LONDON.- Marco Sanges cordially invites his viewers to enter his extraordinary worlds. A fantastic storyteller, this artist creates cinematic sequences from his photographs. As we peer through the silvered lens, distortion suggests all is meaningless, that nothing has purpose. Within such surreal walls, logical arguments fall into nonsense, eloquent speech collapses into gobbledegook- and the inevitable outcome will be silence. As a result, Sanges players are trapped in cruelly endless mimes, menaced relentlessly by incomprehensible outside forces. Aghast, afraid, astonished, they gesture helplessly from the other side of their screens, enormously exaggerated.
Marco Sanges works are peopled by uncanny, larger than life characters. His untidy troupe of old money and sugar daddies wear powdered wigs and brylcremed toupees at jaunty angles. From lavish opium dens, gentlemen peer out suspiciously through tobacco-smoked monocles. They pose blindfolded and androgynous, morbidly fat or incredibly thin with ribs like spiral staircases. Tulle-skirted girls wilt in velvet chairs waiting for the end- resigned to the fact that it is probably already written. With regal noses and cupids bows, stooping drag queens wear fox furs attached by teeth to tail. Tall ladies politely face the wall, small ones run amok under madly darkened eyebrows.
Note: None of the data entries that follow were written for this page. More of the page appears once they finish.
(* ===== verification/Retry.v ===== *)
(** The retry policy of src/go/internal/retry/policy.go: validation of a
    policy, the attempt budget and the bounded, jittered delay. *)

From S2P Require Import Prelude.
From Stdlib Require Import SpecFloat.

Open Scope Z_scope.

(** ** IEEE binary64

    [float64] arithmetic through the executable specification of the Standard
    Library: conversion from [int64], multiplication, comparison, and the
    conversion to [int64] that truncates (a value out of range, an infinity or
    a NaN gives [math.MinInt64], as on amd64). *)
Definition float64 := spec_float.

Definition f64_of_Z (z : Z) : float64 := binary_normalize 53 1024 z 0 false.
Definition f64_mul (x y : float64) : float64 := SFmul 53 1024 x y.
Definition f64_lt (x y : float64) : bool := SFltb x y.
Definition f64_is_zero (x : float64) : bool := SFeqb x (S754_zero false).
Definition f64_half : float64 := S754_finite false (2 ^ 52) (-53).

Definition int64_of_f64 (x : float64) : Z :=
  match x with
  | S754_zero _ => 0
  | S754_finite s m e =>
      let a := if 0 <=? e then Zpos m * 2 ^ e else Zpos m / 2 ^ (- e) in
      let z := if s then - a else a in
      if (min_int64 <=? z) && (z <=? max_int64) then z else min_int64
  | _ => min_int64
  end.

Definition RetryDefaultMaxAttempts : Z := 5.
Definition MaxSupportedAttempts : Z := 20.

Record Policy := mkPolicy {
  p_MaxAttempts : Z;
  Delays : list duration;
  JitterFraction : float64
}.

(** The double nearest to 0.2. *)
Definition f64_0_2 : float64 := S754_finite false 7205759403792794 (-55).

Definition DefaultPolicy : Policy := {|
  p_MaxAttempts := RetryDefaultMaxAttempts;
  Delays := [0; 10 * Second; 30 * Second; 2 * Minute; 10 * Minute];
  JitterFraction := f64_0_2
|}.

(** The loop of [Validate]: no negative delay, none below its predecessor. *)
Fixpoint delays_monotone (previous : duration) (l : list duration) : bool :=
  match l with
  | [] => true
  | d :: l => if (d <? 0) || (d <? previous) then false else delays_monotone d l
  end.

Definition Policy_Validate (p : Policy) : res unit :=
  if (p_MaxAttempts p <? 1) || (MaxSupportedAttempts <? p_MaxAttempts p)
     || bool_decide (length (Delays p) = 0%nat)
     || (p_MaxAttempts p <? Z.of_nat (length (Delays p)))
     || f64_lt (JitterFraction p) (S754_zero false)
     || f64_lt f64_half (JitterFraction p)
  then Err ErrInvalidPolicy
  else if delays_monotone (-1) (Delays p) then Ok tt else Err ErrInvalidPolicy.

Definition Policy_Next (p : Policy) (currentAttempt : Z) : res (Z * bool) :=
  _ ← Policy_Validate p;
  if (currentAttempt <? 1) || (p_MaxAttempts p <? currentAttempt)
  then Err ErrInvalidAttempt
  else let next := currentAttempt + 1 in Ok (next, next <=? p_MaxAttempts p).

(** [maximum := int64(float64(base) * p.JitterFraction)]. *)
Definition jitter_maximum (base : duration) (f : float64) : Z :=
  int64_of_f64 (f64_mul (f64_of_Z base) f).

Definition delay_index (p : Policy) (nextAttempt : Z) : Z :=
  let index := nextAttempt - 1 in
  if Z.of_nat (length (Delays p)) <=? index then Z.of_nat (length (Delays p)) - 1 else index.

(** [source] is [Int63n] of the random source, absent for a nil [Source].  The
    index lookup has a panic branch, which [Policy_Delay_bounded] shows unreachable. *)
Definition Policy_Delay (p : Policy) (nextAttempt : Z) (source : option (Z → Z)) : res duration :=
  _ ← Policy_Validate p;
  if (nextAttempt <? 2) || (p_MaxAttempts p <? nextAttempt)
  then Err ErrInvalidAttempt
  else match Delays p !! Z.to_nat (delay_index p nextAttempt) with
  | None => Err (ErrText "panic: index out of range")
  | Some base =>
      match source with
      | None => Ok base
      | Some int63n =>
          if bool_decide (base = 0) || f64_is_zero (JitterFraction p) then Ok base
          else let maximum := jitter_maximum base (JitterFraction p) in
               if maximum <? 1 then Ok base
               else Ok (wrap64 (base + int63n (wrap64 (maximum + 1))))
      end
  end.

(** [policy.MaxAttempts] raised to the job's own budget, as the lease sweep and
    the result consumer do before they ask for a delay. *)
Definition raise_budget (p : Policy) (maxAttempts : Z) : Policy :=
  if p_MaxAttempts p <? maxAttempts then mkPolicy maxAttempts (Delays p) (JitterFraction p) else p.

(** ** Properties *)

Lemma Policy_Validate_ok_iff p :
  Policy_Validate p = Ok tt ↔
    1 <= p_MaxAttempts p <= MaxSupportedAttempts
    ∧ (0 < length (Delays p))%nat ∧ Z.of_nat (length (Delays p)) <= p_MaxAttempts p
    ∧ f64_lt (JitterFraction p) (S754_zero false) = false
    ∧ f64_lt f64_half (JitterFraction p) = false
    ∧ delays_monotone (-1) (Delays p) = true.
Proof.
  unfold Policy_Validate.
  destruct (f64_lt (JitterFraction p) (S754_zero false)), (f64_lt f64_half (JitterFraction p)),
    (delays_monotone (-1) (Delays p)); simpl;
  repeat match goal with
  | |- context [Z.ltb ?a ?b] => destruct (Z.ltb_spec a b); simpl
  | |- context [bool_decide ?P] => destruct (bool_decide_reflect P); simpl
  end; split; try (intros; done); intros; destruct_and?; try (split_and!; lia || done); lia.
Qed.

(** The delays of an accepted list are sorted and non-negative. *)
Lemma delays_monotone_lookup prev l i d :
  delays_monotone prev l = true → l !! i = Some d → prev <= d ∧ 0 <= d.
Proof.
  revert prev i. induction l as [|x l IH]; intros prev i Hm Hl; [done|].
  simpl in Hm. destruct (Z.ltb_spec x 0), (Z.ltb_spec x prev); try done.
  destruct i as [|i]; simpl in Hl; [injection Hl as <-; lia|].
  destruct (IH x i Hm Hl). lia.
Qed.

Lemma delays_monotone_mono prev l i j d d' :
  delays_monotone prev l = true → (i <= j)%nat →
  l !! i = Some d → l !! j = Some d' → d <= d'.
Proof.
  revert prev i j. induction l as [|x l IH]; intros prev i j Hm Hij Hi Hj; [done|].
  simpl in Hm. destruct (Z.ltb_spec x 0), (Z.ltb_spec x prev); try done.
  destruct i as [|i], j as [|j]; simpl in Hi, Hj; simplify_eq; try lia.
  - apply (delays_monotone_lookup _ _ _ _ Hm Hj).
  - apply (IH _ i j Hm ltac:(lia) Hi Hj).
Qed.

Lemma delay_index_in_range p n :
  Policy_Validate p = Ok tt → 2 <= n →
  0 <= delay_index p n < Z.of_nat (length (Delays p)).
Proof.
  intros (?&?&?&?&?&?)%Policy_Validate_ok_iff ?. unfold delay_index.
  destruct (Z.leb_spec (Z.of_nat (length (Delays p))) (n - 1)); lia.
Qed.

Lemma delay_lookup p n :
  Policy_Validate p = Ok tt → 2 <= n → is_Some (Delays p !! Z.to_nat (delay_index p n)).
Proof.
  intros Hv Hn. apply lookup_lt_is_Some. pose proof (delay_index_in_range p n Hv Hn). lia.
Qed.

(** A random source honours its contract when [Int63n(n)] is in [0, n). *)
Definition source_ok (source : option (Z → Z)) : Prop :=
  ∀ f n, source = Some f → 0 < n → 0 <= f n < n.

(** The slack the jitter may add to a base delay. *)
Definition jitter_slack (p : Policy) (base : duration) : Z :=
  if jitter_maximum base (JitterFraction p) <? 1 then 0 else jitter_maximum base (JitterFraction p).

Lemma jitter_maximum_int64 base f : min_int64 <= jitter_maximum base f <= max_int64.
Proof.
  unfold jitter_maximum, int64_of_f64, min_int64, max_int64.
  destruct (f64_mul _ _) as [| | |s m e]; try lia.
  destruct (_ && _) eqn:E; [|lia]. apply andb_true_iff in E as [?%Z.leb_le ?%Z.leb_le].
  unfold min_int64, max_int64 in *. lia.
Qed.

(** Every jittered value stays between the base and the base plus slack. *)
Lemma jittered_bounds p base f :
  source_ok (Some f) → 0 <= base → base + jitter_slack p base <= max_int64 →
  1 <= jitter_maximum base (JitterFraction p) →
  jitter_maximum base (JitterFraction p) < max_int64 →
  base <= wrap64 (base + f (wrap64 (jitter_maximum base (JitterFraction p) + 1)))
       <= base + jitter_slack p base.
Proof.
  intros Hs Hb Hmax Hj Hj'. unfold jitter_slack in *.
  destruct (Z.ltb_spec (jitter_maximum base (JitterFraction p)) 1); [lia|].
  rw (wrap64_small (jitter_maximum _ _ + 1)); [unfold min_int64; lia|].
  pose proof (Hs f (jitter_maximum base (JitterFraction p) + 1) eq_refl ltac:(lia)).
  rw wrap64_small; [unfold min_int64; lia|]. lia.
Qed.

(** A validated policy answers every attempt of its budget: the delay is
    found without an index panic, it is at least the configured base delay and
    exceeds it by at most the jitter computed from the policy, as long as the
    sum fits an [int64]. *)
Lemma Policy_Delay_bounded (p : Policy) (n : Z) (source : option (Z → Z)) :
  Policy_Validate p = Ok tt → 2 <= n <= p_MaxAttempts p → source_ok source →
  (∀ base, base ∈ Delays p → base + jitter_slack p base < max_int64) →
  ∃ base d, Delays p !! Z.to_nat (delay_index p n) = Some base
    ∧ Policy_Delay p n source = Ok d
    ∧ 0 <= base <= d ∧ d <= base + jitter_slack p base.
Proof.
  intros Hv Hn Hs Hfit. destruct (delay_lookup p n Hv ltac:(lia)) as [base Hbase].
  assert (0 <= base) as Hb0.
  { apply Policy_Validate_ok_iff in Hv as (_&_&_&_&_&Hm).
    apply (delays_monotone_lookup _ _ _ _ Hm Hbase). }
  pose proof (Hfit base (list_elem_of_lookup_2 _ _ _ Hbase)) as Hf.
  assert (0 <= jitter_slack p base) as Hsl.
  { unfold jitter_slack. destruct (Z.ltb_spec (jitter_maximum base (JitterFraction p)) 1); lia. }
  exists base. unfold Policy_Delay. rw Hv /= Hbase.
  destruct (Z.ltb_spec n 2); [lia|]. destruct (Z.ltb_spec (p_MaxAttempts p) n); [lia|]. simpl.
  destruct source as [f|]; [|exists base; split_and!; auto; lia].
  destruct (_ || _); [exists base; split_and!; auto; lia|].
  destruct (Z.ltb_spec (jitter_maximum base (JitterFraction p)) 1) as [|Hj];
    [exists base; split_and!; auto; lia|].
  eexists. split_and!; [done|done|done| |]; eapply jittered_bounds; eauto; try lia.
  all: unfold jitter_slack in *;
    destruct (Z.ltb_spec (jitter_maximum base (JitterFraction p)) 1); lia.
Qed.

Lemma Policy_Delay_bounded_witness :
  Policy_Validate DefaultPolicy = Ok tt ∧
  ∃ base d, Delays DefaultPolicy !! Z.to_nat (delay_index DefaultPolicy 3) = Some base
    ∧ Policy_Delay DefaultPolicy 3 (Some (λ n, n - 1)) = Ok d
    ∧ 0 <= base <= d ∧ d <= base + jitter_slack DefaultPolicy base.
Proof.
  split; [reflexivity|].
  apply (Policy_Delay_bounded DefaultPolicy 3 (Some (λ n, n - 1))).
  - reflexivity.
  - vm_compute; split; discriminate.
  - intros f n [= <-] Hn. lia.
  - intros base Hb. cbn [Delays DefaultPolicy] in Hb.
    do 5 (apply elem_of_cons in Hb as [->|Hb]; [vm_compute; reflexivity|]).
    by apply not_elem_of_nil in Hb.
Defined.

(** The default policy, whatever the random source draws, waits 10-12 s,
    30-36 s, 2-2.4 min and 10-12 min before attempts 2 to 5, and refuses every
    other attempt number. *)
Lemma DefaultPolicy_delays (n : Z) (f : Z → Z) :
  (∀ m, 0 < m → 0 <= f m < m) →
  match Policy_Delay DefaultPolicy n (Some f) with
  | Ok d => (n = 2 ∧ 10 * Second <= d <= 12 * Second)
            ∨ (n = 3 ∧ 30 * Second <= d <= 36 * Second)
            ∨ (n = 4 ∧ 120 * Second <= d <= 144 * Second)
            ∨ (n = 5 ∧ 10 * Minute <= d <= 12 * Minute)
  | Err e => e = ErrInvalidAttempt ∧ (n < 2 ∨ 5 < n)
  end.
Proof.
  intros Hf. unfold Policy_Delay.
  change (Policy_Validate DefaultPolicy) with (@Ok unit tt). simpl.
  destruct (Z.ltb_spec n 2); [simpl; by auto|].
  unfold RetryDefaultMaxAttempts. destruct (Z.ltb_spec 5 n); [simpl; by auto|]. simpl.
  assert (n = 2 ∨ n = 3 ∨ n = 4 ∨ n = 5) as [->|[->|[->| ->]]] by lia;
  match goal with |- context [delay_index ?p ?n] =>
    let i := eval vm_compute in (Z.to_nat (delay_index p n)) in
    change (Z.to_nat (delay_index p n)) with i end;
  cbn [lookup list_lookup Delays DefaultPolicy];
  match goal with |- context [jitter_maximum ?b ?f] =>
    let j := eval vm_compute in (jitter_maximum b f) in
    change (jitter_maximum b f) with j;
    let b' := eval vm_compute in b in change b with b' end;
  match goal with |- context [f (wrap64 (?a + 1))] =>
    let w := eval vm_compute in (wrap64 (a + 1)) in
    change (wrap64 (a + 1)) with w; pose proof (Hf w ltac:(lia)) end;
  rw bool_decide_eq_false_2 //; change (f64_is_zero f64_0_2) with false; cbn [orb];
  match goal with |- context [Z.ltb ?a 1] => change (Z.ltb a 1) with false end; cbv iota;
  rw wrap64_small; unfold min_int64, max_int64, Minute, Second; lia.
Qed.

Lemma DefaultPolicy_delays_witness :
  match Policy_Delay DefaultPolicy 4 (Some (λ m, m - 1)) with
  | Ok d => (4 = 2 ∧ 10 * Second <= d <= 12 * Second)
            ∨ (4 = 3 ∧ 30 * Second <= d <= 36 * Second)
            ∨ (4 = 4 ∧ 120 * Second <= d <= 144 * Second)
            ∨ (4 = 5 ∧ 10 * Minute <= d <= 12 * Minute)
  | Err e => e = ErrInvalidAttempt ∧ (4 < 2 ∨ 5 < 4)
  end.
Proof. apply (DefaultPolicy_delays 4 (λ m, m - 1)). intros m Hm. lia. Defined.

(** Raising the budget up to the supported maximum keeps a policy valid. *)
Lemma raise_budget_valid p mx :
  Policy_Validate p = Ok tt → mx <= MaxSupportedAttempts →
  Policy_Validate (raise_budget p mx) = Ok tt ∧ mx <= p_MaxAttempts (raise_budget p mx).
Proof.
  intros Hv Hm. unfold raise_budget. destruct (Z.ltb_spec (p_MaxAttempts p) mx); [|done].
  apply Policy_Validate_ok_iff in Hv as (?&?&?&?&?&?). split; [|simpl; lia].
  apply Policy_Validate_ok_iff. simpl. split_and!; auto; lia.
Qed.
Darkly enchanting, these photographs are touching in their depiction of human frailty and strength. Once the metaphysical rug is whipped out from under your feet, you are forced to come to a conclusion, make your own mistakes and see the funny side. Suddenly, you too are part of the picture, rooted to the spot, wildly gesturing and making peculiar faces. Afterwards you might scratch your head and wonder what just happened, but Sanges is a magician, an unhinged puppet master with a camera. As you step back out into the June afternoon, come rain or shine you may feel youve a touch of sunstroke- but its only your mind playing tricks on you again.